Sensors (Basel). 2025 Mar 27;25(7):2123. doi: 10.3390/s25072123.
The aim of the study was to examine the validity of a neurophysiological-based wearable device, i.e., Somfit (Compumedics Ltd.), for the assessment of sleep in athletes. Twenty-seven athletes (14 F, 13 M, aged 22.3 ± 5.1 years) spent a single night in a sleep laboratory. The participants had 9 h in bed (23:00-08:00) while fitted simultaneously with Somfit and polysomnography (PSG), i.e., the gold standard for the assessment of sleep. Somfit and PSG were used to independently categorise each 30-s epoch of time in bed into one of five states, i.e., wake, stage 1 non-REM sleep (N1), stage 2 non-REM sleep (N2), stage 3 non-REM sleep (N3), or REM sleep. There were large differences between participants in terms of the amount of Somfit data that were successfully captured/scored, so three subsets were considered in the subsequent analyses: unfiltered subset (n = 26)-all participants, except one for whom no Somfit data were captured/scored; good-capture subset (n = 15)-participants for whom > 80% of Somfit data were captured/scored; excellent-capture subset (n = 7)-participants for whom > 99.9% of Somfit data were captured/scored. Agreement for the five-state categorisation of time in bed was calculated as the percentage of PSG epochs correctly scored by Somfit as N1, N2, N3, REM, or wake. Agreement (and Cohen's kappa) was 63% (0.47) for the unfiltered subset, 66% (0.52) for the good-capture subset, and 79% (0.70) for the excellent-capture subset. These data indicate a moderate-substantial level of agreement between Somfit and PSG for the assessment of sleep in athletes.
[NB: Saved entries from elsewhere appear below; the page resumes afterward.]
(* ===== verification/Compare.v ===== *)
(** Exact container comparison: [include/dxbc/dxbc_compare.h] and
    [src/dxbc/dxbc_compare.c]. *)

From S2P Require Import Prelude UnityCommon Hash Document.

(** * Data *)

Inductive DXBCCompareStatus :=
| DXBC_COMPARE_EQUAL
| DXBC_COMPARE_INVALID_ARGUMENT
| DXBC_COMPARE_EXPECTED_INVALID
| DXBC_COMPARE_ACTUAL_INVALID
| DXBC_COMPARE_CONTAINER_VERSION
| DXBC_COMPARE_CHUNK_COUNT
| DXBC_COMPARE_CHUNK_FOURCC
| DXBC_COMPARE_PROGRAM_VERSION
| DXBC_COMPARE_INSTRUCTION_COUNT
| DXBC_COMPARE_INSTRUCTION_OPCODE
| DXBC_COMPARE_INSTRUCTION_LENGTH
| DXBC_COMPARE_INSTRUCTION_TOKEN
| DXBC_COMPARE_CHUNK_PAYLOAD_SIZE
| DXBC_COMPARE_CHUNK_OFFSET
| DXBC_COMPARE_CONTAINER_SIZE
| DXBC_COMPARE_CHUNK_PAYLOAD
| DXBC_COMPARE_RAW_BYTE.

#[global] Instance compare_status_eq_dec : EqDecision DXBCCompareStatus.
Proof. solve_decision. Defined.

Record DXBCCompareResult := {
  compare_status : DXBCCompareStatus;
  expected_diagnostic : DXBCDocumentDiagnostic;
  actual_diagnostic : DXBCDocumentDiagnostic;
  expected_size : Z;
  actual_size : Z;
  first_differing_byte : Z;
  compare_chunk_index : Z;
  compare_instruction_index : Z;
  compare_token_index : Z;
  expected_value : Z;
  actual_value : Z;
}.

Definition dxbc_compare_result_init : DXBCCompareResult := {|
  compare_status := DXBC_COMPARE_EQUAL;
  expected_diagnostic := clear_diagnostic; actual_diagnostic := clear_diagnostic;
  expected_size := 0; actual_size := 0; first_differing_byte := SIZE_MAX;
  compare_chunk_index := DXBC_DOCUMENT_NO_INDEX;
  compare_instruction_index := DXBC_DOCUMENT_NO_INDEX;
  compare_token_index := DXBC_DOCUMENT_NO_INDEX;
  expected_value := 0; actual_value := 0 |}.

(** * Operations *)

(** [result] with a status and the parse diagnostics. *)
Definition with_status (result : DXBCCompareResult) (status : DXBCCompareStatus)
    (expected actual : DXBCDocumentDiagnostic) : DXBCCompareResult := {|
  compare_status := status; expected_diagnostic := expected; actual_diagnostic := actual;
  expected_size := expected_size result; actual_size := actual_size result;
  first_differing_byte := first_differing_byte result;
  compare_chunk_index := compare_chunk_index result;
  compare_instruction_index := compare_instruction_index result;
  compare_token_index := compare_token_index result;
  expected_value := expected_value result; actual_value := actual_value result |}.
Wearable devices that can capture valid sleep data may also be used to derive important measures related to the circadian system, such as sleep consistency and social jet lag.
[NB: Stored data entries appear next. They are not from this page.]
(** C30: with memory available [dxbc_compare_exact] always returns, reads only its
    two inputs, and classifies them exactly: EQUAL for two identical valid
    containers and for nothing else, EXPECTED_INVALID when the first is not a
    valid container, ACTUAL_INVALID when only the second is not; every other
    pair is reported as a difference. *)
Theorem dxbc_compare_exact_classifies `{!MemoryAvailable U} e a :
  exists status r, compare e a = Ret (status, Some r) /\ compare_status r = status /\
    (status = DXBC_COMPARE_EQUAL <-> valid_container e /\ e = a) /\
    (status = DXBC_COMPARE_EXPECTED_INVALID <-> ~ valid_container e) /\
    (status = DXBC_COMPARE_ACTUAL_INVALID <-> valid_container e /\ ~ valid_container a) /\
    (is_difference status = true <-> valid_container e /\ valid_container a /\ e <> a).
Proof.
  destruct (compare_exact_spec e a) as (status & r & Heq & Hst & Hspec).
  exists status, r. split; [done|]. split; [done|].
  pose proof (memory_available_not_failed MemoryAvailable0) as Hmem.
  assert (Hdiff : (exists de da, parse e = Ret de /\ parse a = Ret da /\ real_difference e a de da r) ->
    valid_container e /\ valid_container a /\ e <> a).
  { intros (de & da & He & Ha & [Hx Hy Hne _]).
    split; [by eapply parse_Ret|]. split; [by eapply parse_Ret|]. intros ->.
    assert (de = da) as -> by congruence. congruence. }
  destruct (is_difference status) eqn:Hd.
  - assert (Hall : valid_container e /\ valid_container a /\ e <> a) by (apply Hdiff; by destruct status).
    destruct Hall as (? & ? & ?). by destruct status; split_and!; split; try done; intros []; intros.
  - destruct status; try done; cbn [is_difference]; clear Hdiff.
    + destruct Hspec as [? ->]. split_and!; split; try done; by intros (? & ? & ?) || by intros [].
    + destruct Hspec as [[Hno|] _]; [|done]. split_and!; split; try done; by intros [].
    + destruct Hspec as (? & [Hno|] & _); [|done].
      split_and!; split; try done; [by intros [_ <-]|by intros (? & ? & ?)].
Qed.
(* ===== verification/Heap.v ===== *)
(** Owned memory: the blocks [mem_alloc] returns and [mem_free] takes back.

    The store is explicit where the code hands a block from one owner to
    another: an address holds the bytes of a live block, and freeing what is
    not live, or with another size than the block's, is undefined. *)

From stdpp Require Import gmap.
From S2P Require Import Prelude UnityCommon.

Abbreviation addr := positive.
Abbreviation heap := (gmap addr (list byte)).

(** [malloc], [calloc] and [realloc] of the C library: whether a request for so
    many bytes is granted. *)
Class LibcMalloc := libc_malloc : Z -> bool.

(** Some such request was refused. *)
Definition malloc_failed `{LibcMalloc} : Prop := exists n, libc_malloc n = false.

(** What a fresh block holds before it is written. *)
Class FreshMemory := fresh_memory : nat -> byte.

Definition fresh_block `{FreshMemory} (n : Z) : list byte := fresh_memory <$> seq 0 (Z.to_nat n).

(** [mem_alloc(n)]: NULL, or a new block. *)
Definition heap_alloc `{UnityCommon, FreshMemory} (h : heap) (n : Z) : option (addr * heap) :=
  if mem_alloc n then let p := fresh (dom h) in Some (p, <[p := fresh_block n]> h) else None.

(** [mem_free(p, n)] *)
Definition heap_free {E} (h : heap) (p : addr) (n : Z) : res E heap :=
  match h !! p with
  | Some block => if size block =? n then Ret (delete p h) else Undef
  | None => Undef
  end.

(** The block behind a pointer. *)
Definition deref {E} (h : heap) (p : addr) : res E (list byte) :=
  match h !! p with Some block => Ret block | None => Undef end.

(** [memcpy(p + off, bytes, length bytes)] *)
Definition store {E} (h : heap) (p : addr) (off : Z) (bytes : list byte) : res E heap :=
  block ← deref h p;
  block ← blit block off bytes;
  Ret (<[p := block]> h).

Section heap.
Context `{U : UnityCommon, M : FreshMemory} {E : Type}.
Implicit Types h : heap.

Lemma size_fresh_block n : 0 <= n -> size (fresh_block n) = n.
Proof. intros. unfold size, fresh_block. rewrite length_fmap, length_seq. lia. Qed.

Lemma heap_alloc_spec h n :
  0 <= n ->
  match heap_alloc h n with
  | Some (p, h') => h !! p = None /\ exists block, size block = n /\ h' = <[p := block]> h
  | None => memory_failed
  end.
Proof.
  intros Hn. unfold heap_alloc. destruct (mem_alloc n) eqn:Hm.
  - split.
    + apply not_elem_of_dom, is_fresh.
    + exists (fresh_block n). by rewrite size_fresh_block.
  - left. eauto.
Qed.

Lemma heap_free_ok h p block :
  h !! p = Some block -> heap_free (E:=E) h p (size block) = Ret (delete p h).
Proof. intros Hp. unfold heap_free. by rewrite Hp, Z.eqb_refl. Qed.

Lemma deref_ok h p block : h !! p = Some block -> deref (E:=E) h p = Ret block.
Proof. intros Hp. unfold deref. by rewrite Hp. Qed.

(** Overwriting a whole new block. *)
Lemma store_all h p block bytes :
  size block = size bytes -> store (E:=E) (<[p := block]> h) p 0 bytes = Ret (<[p := bytes]> h).
Proof.
  intros Hs. unfold store. rewrite (deref_ok _ p block) by apply lookup_insert_eq. mstep.
  rewrite blit_ok by lia. mstep. rewrite insert_insert_eq. f_equal. f_equal.
  cbn [Z.to_nat take app Nat.add]. unfold size in Hs.
  rewrite drop_ge by lia. apply app_nil_r.
Qed.
End heap.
本研究的目的是检验一种基于神经生理学的可穿戴设备,即Somfit(Compumedics有限公司)在评估运动员睡眠方面的有效性。27名运动员(14名女性,13名男性,年龄22.3±5.1岁)在睡眠实验室度过一晚。参与者在床上躺9小时(23:00至08:00),同时佩戴Somfit和多导睡眠图(PSG),即评估睡眠的金标准。Somfit和PSG被用于独立地将在床上的每30秒时间段分类为五种状态之一,即清醒、非快速眼动睡眠1期(N1)、非快速眼动睡眠2期(N2)、非快速眼动睡眠3期(N3)或快速眼动睡眠。在成功捕获/评分的Somfit数据量方面,参与者之间存在很大差异,因此在后续分析中考虑了三个子集:未过滤子集(n=26)——所有参与者,除了一名未捕获/评分到Somfit数据的参与者;良好捕获子集(n=15)——捕获/评分到超过80%的Somfit数据的参与者;优秀捕获子集(n=7)——捕获/评分到超过99.9%的Somfit数据的参与者。床上时间五状态分类的一致性通过Somfit正确分类为N1、N2、N3、快速眼动或清醒的PSG时间段的百分比来计算。未过滤子集的一致性(和科恩kappa系数)为63%(0.47),良好捕获子集为66%(0.52),优秀捕获子集为79%(0.70)。这些数据表明,在评估运动员睡眠方面,Somfit和PSG之间存在中等至高度的一致性。能够捕获有效睡眠数据的可穿戴设备也可用于得出与昼夜节律系统相关的重要指标,如睡眠一致性和社会时差。